Species of Nuphar have subglobose-shaped yellow flowers (sometimes reddish tinged) and very distinctive, greenish, urceolate-shaped fruit capped by a hard-flattish disk that matures above the water surface, in contrast to species of Nymphaea where the fruits mature below the water surface.
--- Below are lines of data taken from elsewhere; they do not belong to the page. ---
(* Shallow embedding of the map-rendering callbacks of the Westeros
   dashboards: [map] in src/sameinad.py (the combined dashboard, with the
   kingdom-name filter) and [map] in src/map.py (the standalone map app).

   Library behaviour is modelled as follows.
   - pandas / geopandas result sets are lists of records in query order.
   - shapely's [geometry.unary_union.centroid.coords[:]] is a parameter
     [union_centroid] of the build (a list of (x, y) pairs, empty when there
     is no geometry).
   - numpy's legacy MT19937 generator is a parameter (state type, seeding,
     next 32-bit word); [randint] is numpy's masked rejection sampler on top
     of it, written out.
   - matplotlib's resampled colormap lookup is written out: the index
     computation [int(fl(fl(i / n) * N))] rounds each float64 operation
     with [f64_round] (IEEE binary64, round half to even); the linspace
     positions are exact rationals; the rainbow colour functions and
     [rgb2hex] are written over the reals in [Rainbow].
   - other float arithmetic (radii, centroids) is modelled exactly (Q or R).
   - folium's [_repr_html_] is modelled by the checks that can fail in it:
     the field assertions of [GeoJsonTooltip] and [GeoJsonPopup]. *)

From Stdlib Require Import String Ascii List ZArith QArith Qround Lia Bool.
From Stdlib Require Import Reals Qreals Lra Sorted Permutation Qpower Qabs.
From Stdlib Require Lqa.
Import ListNotations.

Local Open Scope string_scope.
Local Open Scope Z_scope.

(* ------------------------------------------------------------------ *)
(** * Python values and errors *)

Inductive py_error :=
| IndexError        (* tuple index out of range *)
| AttributeError    (* e.g. ['Polygon' object has no attribute 'y'] *)
| ValueError
| AssertionError    (* folium's field checks at render time *)
| GEOSException.    (* shapely: coordinates of an empty point *)

Inductive result (A : Type) :=
| Ok (a : A)
| Raise (e : py_error).
Arguments Ok {A} a.
Arguments Raise {A} e.

Definition bind {A B} (r : result A) (k : A -> result B) : result B :=
  match r with Ok a => k a | Raise e => Raise e end.

Notation "x <- r ;; k" := (bind r (fun x => k))
  (at level 61, r at next level, right associativity).

(** [for row in rows: out.append(f(row))]: the first exception propagates. *)
Fixpoint map_result {A B} (f : A -> result B) (l : list A) : result (list B) :=
  match l with
  | [] => Ok []
  | a :: r => b <- f a ;; bs <- map_result f r ;; Ok (b :: bs)
  end.

(** Python truthiness of a nullable text column: [None] and [''] are falsy. *)
Definition py_or_str (s : option string) (dflt : string) : string :=
  match s with
  | None => dflt
  | Some t => if String.eqb t "" then dflt else t
  end.

(** [str(n)] for an integer. *)
Fixpoint digits_aux (fuel : nat) (n : Z) (acc : string) : string :=
  match fuel with
  | O => acc
  | S f =>
      let acc' := String (ascii_of_nat (48 + Z.to_nat (n mod 10))%nat) acc in
      if Z.ltb n 10 then acc' else digits_aux f (n / 10) acc'
  end.

Definition str_Z (n : Z) : string :=
  if Z.ltb n 0 then "-" ++ digits_aux 64 (- n) "" else digits_aux 64 n "".

(** Substring test, [sub in s]. *)
Fixpoint contains (s sub : string) : bool :=
  String.prefix sub s ||
  match s with
  | EmptyString => false
  | String _ s' => contains s' sub
  end.

(* ------------------------------------------------------------------ *)
(** * Rows of the three queries *)

(** Parsed WKT geometry (longitude, latitude). *)
Inductive geometry :=
| GPoint (x y : Q)
| GPolygon (ring : list (Q * Q)).

(** [SELECT gid, name, type, summary, geom FROM atlas.locations]; a NULL
    summary is [None]. *)
Record location := mkLocation {
  loc_name : string;
  loc_type : string;
  loc_summary : option string;
  loc_geom : geometry }.

(** [SELECT gid, name, claimedby, summary, geom FROM atlas.kingdoms]. *)
Record kingdom := mkKingdom {
  k_name : string;
  k_claimedby : string;
  k_summary : option string;
  k_geom : geometry }.

(** An empty geometry (a polygon without vertices). *)
Definition geom_is_empty (g : geometry) : bool :=
  match g with GPoint _ _ => false | GPolygon ring => match ring with [] => true | _ => false end end.

(** The houses query: [... FROM atlas.locations WHERE type IN ('Castle',
    'City')], same table, same row order. *)
Definition is_house_type (t : string) : bool :=
  String.eqb t "Castle" || String.eqb t "City".

Definition houses_of (locs : list location) : list location :=
  filter (fun l => is_house_type (loc_type l)) locs.

(** [row.geometry.y], [row.geometry.x]: only points have them. *)
Definition point_yx (g : geometry) : result (Q * Q) :=
  match g with
  | GPoint x y => Ok (y, x)
  | GPolygon _ => Raise AttributeError
  end.

(* ------------------------------------------------------------------ *)
(** * Map artifacts *)

Inductive color :=
| HexColor (r g b : Z)       (* "#rrggbb" produced by rgb2hex *)
| NamedColor (s : string).   (* a CSS / folium colour name *)

Record kingdom_feature := mkFeature {
  kf_kingdom : kingdom;
  kf_color : color;
  kf_popup : string }.

Record marker := mkMarker {
  mk_latlon : Q * Q;
  mk_popup : string;
  mk_icon : string;
  mk_color : string }.

Record circle_marker := mkCircle {
  cm_latlon : Q * Q;
  cm_radius : Q;
  cm_popup : string }.

Inductive layer :=
| TileLayer
| KingdomLayer (fs : list kingdom_feature)
| ClusterLayer (ms : list marker)
| HousesLayer (cs : list circle_marker)
| LayerControl.

(** [folium.Map(location=[lat, lon], ...)] and the children added to it, in
    the order of the [add_to(m)] calls. *)
Record map_view := mkMap {
  center : Q * Q;
  layers : list layer }.

Inductive layer_kind := KTiles | KKingdoms | KCluster | KHouses | KControl.

Definition kind_of (l : layer) : layer_kind :=
  match l with
  | TileLayer => KTiles
  | KingdomLayer _ => KKingdoms
  | ClusterLayer _ => KCluster
  | HousesLayer _ => KHouses
  | LayerControl => KControl
  end.

Definition placeholder : string := "No summary available.".

(** Leading whitespace of the triple-quoted f-strings. *)
Definition nl_indent : string :=
  String (ascii_of_nat 10) "            ".

(* ------------------------------------------------------------------ *)
(** * numpy: [np.random.seed] and legacy [RandomState.randint] *)

Section Numpy.

(** MT19937 state, [np.random.seed(s)] and [next_uint32]. *)
Variable mt_state : Type.
Variable mt_seed : Z -> mt_state.
Variable next_uint32 : mt_state -> Z * mt_state.

(** [gen_mask]: smallest [2^k - 1] that is [>= max]. *)
Definition gen_mask (max : Z) : Z :=
  let m := Z.lor max (Z.shiftr max 1) in
  let m := Z.lor m (Z.shiftr m 2) in
  let m := Z.lor m (Z.shiftr m 4) in
  let m := Z.lor m (Z.shiftr m 8) in
  let m := Z.lor m (Z.shiftr m 16) in
  Z.lor m (Z.shiftr m 32).

(** [buffered_bounded_masked_uint32]:
    [while ((val = (next_uint32(state) & mask)) > rng);]
    The loop is bounded by [fuel]; [None] means the fuel ran out. *)
Fixpoint bounded_masked_uint32 (fuel : nat) (st : mt_state) (rng mask : Z)
  : option (Z * mt_state) :=
  match fuel with
  | O => None
  | S f =>
      let (u, st') := next_uint32 st in
      let v := Z.land u mask in
      if v <=? rng then Some (v, st') else bounded_masked_uint32 f st' rng mask
  end.

(** [random_bounded_uint64_fill], masked path for [0 < rng < 2^32 - 1]:
    [out[i] = off + buffered_bounded_masked_uint32(...)]. *)
Fixpoint bounded_fill (fuel : nat) (st : mt_state) (off rng mask : Z) (cnt : nat)
  : option (list Z * mt_state) :=
  match cnt with
  | O => Some ([], st)
  | S c =>
      match bounded_masked_uint32 fuel st rng mask with
      | None => None
      | Some (v, st1) =>
          match bounded_fill fuel st1 off rng mask c with
          | None => None
          | Some (vs, st2) => Some ((off + v) :: vs, st2)
          end
      end
  end.

(** [np.random.randint(low, high, size=cnt)]: values in [[low, high)];
    [rng = high - low - 1]. *)
Definition randint (fuel : nat) (st : mt_state) (low high : Z) (cnt : nat)
  : option (list Z * mt_state) :=
  let rng := high - low - 1 in
  if rng =? 0 then Some (repeat low cnt, st)
  else bounded_fill fuel st low rng (gen_mask rng) cnt.

(** sameinad.py lines 247-248 / map.py lines 73-74:
    [np.random.seed(42)] then
    [houses_gdf['population'] = np.random.randint(100, 5000, size=len(houses_gdf))].
    The generator state [rng0] left by earlier calls is overwritten by the
    seeding. *)
Definition seeded_populations (rng0 : mt_state) (fuel : nat) (n : nat)
  : option (list Z * mt_state) :=
  let st := mt_seed 42 in
  randint fuel st 100 5000 n.

End Numpy.

(** Probability that one masked draw of [randint(low, high)] returns [v],
    for a uniformly distributed 32-bit word [u]: [u & mask] is uniform on
    [[0, mask]] (mask = 2^k - 1), and the draw is that value conditioned on
    acceptance ([<= rng]). *)
Definition masked_candidates (low high : Z) : list Z :=
  map Z.of_nat (seq 0 (S (Z.to_nat (gen_mask (high - low - 1))))).

Definition accepted (low high : Z) : list Z :=
  filter (fun m => m <=? high - low - 1) (masked_candidates low high).

Definition draw_prob (low high v : Z) : Q :=
  (inject_Z (Z.of_nat (length (filter (fun m => low + m =? v) (accepted low high))))
   / inject_Z (Z.of_nat (length (accepted low high))))%Q.

(* ------------------------------------------------------------------ *)
(** * matplotlib: [cm.get_cmap('rainbow', n)] and [colormap(x)] *)

(** The [k]-th LUT entry of a colormap resampled to [N] entries samples the
    colour functions at [np.linspace(0, 1, N)[k]]. *)
Definition lut_position (N k : nat) : Q :=
  if (N <=? 1)%nat then 0%Q
  else (inject_Z (Z.of_nat k) / inject_Z (Z.of_nat N - 1))%Q.

(** float64 rounding. [Qlog2_floor x] is [floor(log2 x)] for [x > 0]. *)
Definition Qlog2_floor (x : Q) : Z :=
  let k := Z.log2 (Qnum x) - Z.log2 (Z.pos (Qden x)) in
  if Qle_bool (2 ^ k) x then k else k - 1.

(** Nearest integer, ties to the even one. *)
Definition Qround_half_even (y : Q) : Z :=
  let f := Qfloor y in
  match (y - inject_Z f ?= 1 # 2)%Q with
  | Lt => f
  | Gt => f + 1
  | Eq => if Z.even f then f else f + 1
  end.

(** Round a non-negative rational to the nearest binary64 value: 53
    significant bits, exponent at least -1074 (subnormals). There is no
    overflow branch: the values rounded here lie in [[0, N]]. *)
Definition f64_round_nonneg (x : Q) : Q :=
  if Qle_bool x 0 then 0 else
  let e := Z.max (Qlog2_floor x - 52) (-1074) in
  (inject_Z (Qround_half_even (x / 2 ^ e)) * 2 ^ e)%Q.

Definition f64_round (x : Q) : Q :=
  if Qle_bool 0 x then f64_round_nonneg x else (- f64_round_nonneg (- x))%Q.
Eleven species in temperate regions of the northern hemisphere: Eurasia, South East Asia, north Africa, North America as far south as Cuba and north-east Mexico. A conspicuous component of the northern hemisphere freshwater flora (Padgett et al. 1999).
Category | Number |
---|---|
Exotic: Fully Naturalised | 1 |
Total | 1 |
All species are 2n = 34 (Padgett 2007).
Nuphar is a northern hemisphere temperate genus (Padgett 2007) and the only genus in Nymphaeaceae with no tropical species. Features characterising the genus are a superior ovary, abaxial tepal nectaries, echinate pollen, and emergent fruit maturation. The group is divided into Old World/New World lineages (with one exception) based on molecular analyses and morphology (Padgett et al. 1999, 2007). The Old World Section Nuphar is characterised by flowers with five outer tepals, fruits with walls slightly furrowed, with elongated necks and narrow, stigmatic discs. The New World Section Astylus has flowers with more outer tepals (up to 14), fruits with walls deeply furrowed, lacking necks and with broader discs. All species have been recorded as self-compatible and protogynous, entomophilous with floral scents (Ervik et al. 1995). Although seeds have no aril as in Nymphaea, the slim pericarp has air-bubbles and serves the same. Recently well-preserved fossil seeds close to Nuphar described as Notonuphar (Fries 2017) have been recorded from the Eocene of the Antarctic Peninsula, the first record of Nymphaeales from Antarctica.